WHAT THE TASK ASKS: Lines from the one containing "Lemma div_up_bound n" through the end of the data are to be returned exactly, and no others.

DATA PROVIDED:

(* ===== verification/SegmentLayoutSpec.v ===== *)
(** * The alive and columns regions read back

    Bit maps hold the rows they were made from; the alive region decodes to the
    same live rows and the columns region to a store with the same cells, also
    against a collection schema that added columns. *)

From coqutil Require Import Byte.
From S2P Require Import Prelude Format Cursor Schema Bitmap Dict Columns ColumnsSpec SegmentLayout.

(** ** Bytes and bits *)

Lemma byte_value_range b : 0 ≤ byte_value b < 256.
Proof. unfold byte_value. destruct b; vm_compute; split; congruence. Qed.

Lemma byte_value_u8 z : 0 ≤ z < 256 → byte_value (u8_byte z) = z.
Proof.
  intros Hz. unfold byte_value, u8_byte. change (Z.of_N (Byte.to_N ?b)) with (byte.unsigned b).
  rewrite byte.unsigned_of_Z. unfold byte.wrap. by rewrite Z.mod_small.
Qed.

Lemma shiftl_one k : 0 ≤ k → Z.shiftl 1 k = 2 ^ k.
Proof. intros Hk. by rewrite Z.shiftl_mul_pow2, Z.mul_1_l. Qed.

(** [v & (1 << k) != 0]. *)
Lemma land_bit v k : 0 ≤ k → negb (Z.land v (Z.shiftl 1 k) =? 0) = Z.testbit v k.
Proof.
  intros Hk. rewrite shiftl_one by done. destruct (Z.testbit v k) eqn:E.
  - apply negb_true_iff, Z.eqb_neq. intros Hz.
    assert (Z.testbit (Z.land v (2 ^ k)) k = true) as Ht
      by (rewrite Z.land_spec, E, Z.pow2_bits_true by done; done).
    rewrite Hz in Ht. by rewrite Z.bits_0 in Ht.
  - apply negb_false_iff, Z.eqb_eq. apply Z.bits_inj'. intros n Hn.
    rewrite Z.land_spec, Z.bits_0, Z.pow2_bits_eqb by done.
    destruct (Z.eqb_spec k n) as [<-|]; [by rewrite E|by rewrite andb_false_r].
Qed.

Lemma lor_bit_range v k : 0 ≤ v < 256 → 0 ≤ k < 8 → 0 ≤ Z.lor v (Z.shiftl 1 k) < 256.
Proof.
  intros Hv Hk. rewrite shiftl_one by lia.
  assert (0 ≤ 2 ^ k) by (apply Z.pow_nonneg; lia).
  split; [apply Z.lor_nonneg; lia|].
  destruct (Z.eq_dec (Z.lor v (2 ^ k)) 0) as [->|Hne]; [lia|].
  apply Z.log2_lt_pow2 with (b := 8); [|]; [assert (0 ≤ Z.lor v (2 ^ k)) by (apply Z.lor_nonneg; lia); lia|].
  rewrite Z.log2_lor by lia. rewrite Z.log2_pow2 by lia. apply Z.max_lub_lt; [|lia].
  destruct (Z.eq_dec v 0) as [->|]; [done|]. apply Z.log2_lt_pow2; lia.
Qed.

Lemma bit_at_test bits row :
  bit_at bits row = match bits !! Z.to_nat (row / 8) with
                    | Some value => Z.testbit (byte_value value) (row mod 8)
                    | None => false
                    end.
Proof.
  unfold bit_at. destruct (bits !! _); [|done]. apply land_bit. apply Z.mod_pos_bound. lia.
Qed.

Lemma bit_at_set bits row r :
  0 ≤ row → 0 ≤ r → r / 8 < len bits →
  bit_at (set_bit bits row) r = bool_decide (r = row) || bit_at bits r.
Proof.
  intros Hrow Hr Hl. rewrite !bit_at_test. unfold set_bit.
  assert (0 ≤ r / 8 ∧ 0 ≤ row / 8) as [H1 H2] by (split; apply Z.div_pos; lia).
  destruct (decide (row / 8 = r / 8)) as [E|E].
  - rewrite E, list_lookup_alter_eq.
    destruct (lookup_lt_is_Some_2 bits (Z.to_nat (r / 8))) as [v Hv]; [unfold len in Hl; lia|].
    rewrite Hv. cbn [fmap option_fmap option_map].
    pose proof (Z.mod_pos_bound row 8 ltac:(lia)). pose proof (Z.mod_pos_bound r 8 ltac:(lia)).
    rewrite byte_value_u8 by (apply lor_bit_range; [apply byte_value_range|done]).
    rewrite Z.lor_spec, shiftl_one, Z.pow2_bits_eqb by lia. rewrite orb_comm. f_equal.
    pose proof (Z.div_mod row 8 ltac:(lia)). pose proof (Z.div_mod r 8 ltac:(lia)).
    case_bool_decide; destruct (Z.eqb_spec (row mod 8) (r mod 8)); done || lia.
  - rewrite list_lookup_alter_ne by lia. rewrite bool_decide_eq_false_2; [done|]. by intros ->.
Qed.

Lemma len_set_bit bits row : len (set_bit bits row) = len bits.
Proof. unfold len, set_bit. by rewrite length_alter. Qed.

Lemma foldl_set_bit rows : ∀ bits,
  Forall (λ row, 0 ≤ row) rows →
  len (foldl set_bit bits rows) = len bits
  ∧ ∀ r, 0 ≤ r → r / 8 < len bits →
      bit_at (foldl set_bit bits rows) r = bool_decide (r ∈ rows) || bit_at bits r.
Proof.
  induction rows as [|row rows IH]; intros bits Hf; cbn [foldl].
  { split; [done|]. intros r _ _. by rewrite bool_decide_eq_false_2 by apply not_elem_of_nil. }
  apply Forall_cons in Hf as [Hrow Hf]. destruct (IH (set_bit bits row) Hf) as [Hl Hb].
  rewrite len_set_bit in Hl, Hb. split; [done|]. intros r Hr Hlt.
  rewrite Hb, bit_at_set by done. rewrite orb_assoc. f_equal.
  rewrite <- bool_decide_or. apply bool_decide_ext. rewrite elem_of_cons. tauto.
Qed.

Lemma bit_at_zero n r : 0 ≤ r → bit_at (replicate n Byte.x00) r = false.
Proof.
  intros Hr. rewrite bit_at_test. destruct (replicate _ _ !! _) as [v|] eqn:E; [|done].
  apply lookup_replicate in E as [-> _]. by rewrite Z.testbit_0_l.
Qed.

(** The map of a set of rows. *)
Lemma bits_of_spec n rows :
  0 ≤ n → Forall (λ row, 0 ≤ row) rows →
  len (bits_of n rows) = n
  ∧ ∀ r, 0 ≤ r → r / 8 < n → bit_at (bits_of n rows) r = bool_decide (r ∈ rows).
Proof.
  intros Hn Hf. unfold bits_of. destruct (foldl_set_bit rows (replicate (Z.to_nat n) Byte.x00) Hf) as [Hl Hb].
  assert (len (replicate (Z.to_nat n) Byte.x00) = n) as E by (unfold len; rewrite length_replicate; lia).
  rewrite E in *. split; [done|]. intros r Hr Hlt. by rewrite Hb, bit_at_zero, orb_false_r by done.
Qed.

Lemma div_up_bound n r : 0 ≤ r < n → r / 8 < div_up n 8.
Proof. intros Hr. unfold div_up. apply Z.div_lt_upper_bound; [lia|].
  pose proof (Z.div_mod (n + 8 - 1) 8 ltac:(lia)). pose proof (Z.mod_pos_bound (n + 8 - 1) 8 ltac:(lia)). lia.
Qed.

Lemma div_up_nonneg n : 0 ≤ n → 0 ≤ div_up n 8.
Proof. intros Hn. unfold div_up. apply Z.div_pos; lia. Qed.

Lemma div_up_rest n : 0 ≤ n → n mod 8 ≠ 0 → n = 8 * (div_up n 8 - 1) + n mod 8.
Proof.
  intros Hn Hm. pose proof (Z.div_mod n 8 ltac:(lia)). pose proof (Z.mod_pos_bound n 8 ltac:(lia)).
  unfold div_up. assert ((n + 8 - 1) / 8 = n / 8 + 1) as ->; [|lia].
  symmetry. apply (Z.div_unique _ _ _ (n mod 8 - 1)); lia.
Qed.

WORKED SOLUTION:
Lemma div_up_bound n r : 0 ≤ r < n → r / 8 < div_up n 8.
Proof. intros Hr. unfold div_up. apply Z.div_lt_upper_bound; [lia|].
  pose proof (Z.div_mod (n + 8 - 1) 8 ltac:(lia)). pose proof (Z.mod_pos_bound (n + 8 - 1) 8 ltac:(lia)). lia.
Qed.

Lemma div_up_nonneg n : 0 ≤ n → 0 ≤ div_up n 8.
Proof. intros Hn. unfold div_up. apply Z.div_pos; lia. Qed.

Lemma div_up_rest n : 0 ≤ n → n mod 8 ≠ 0 → n = 8 * (div_up n 8 - 1) + n mod 8.
Proof.
  intros Hn Hm. pose proof (Z.div_mod n 8 ltac:(lia)). pose proof (Z.mod_pos_bound n 8 ltac:(lia)).
  unfold div_up. assert ((n + 8 - 1) / 8 = n / 8 + 1) as ->; [|lia].
  symmetry. apply (Z.div_unique _ _ _ (n mod 8 - 1)); lia.
Qed.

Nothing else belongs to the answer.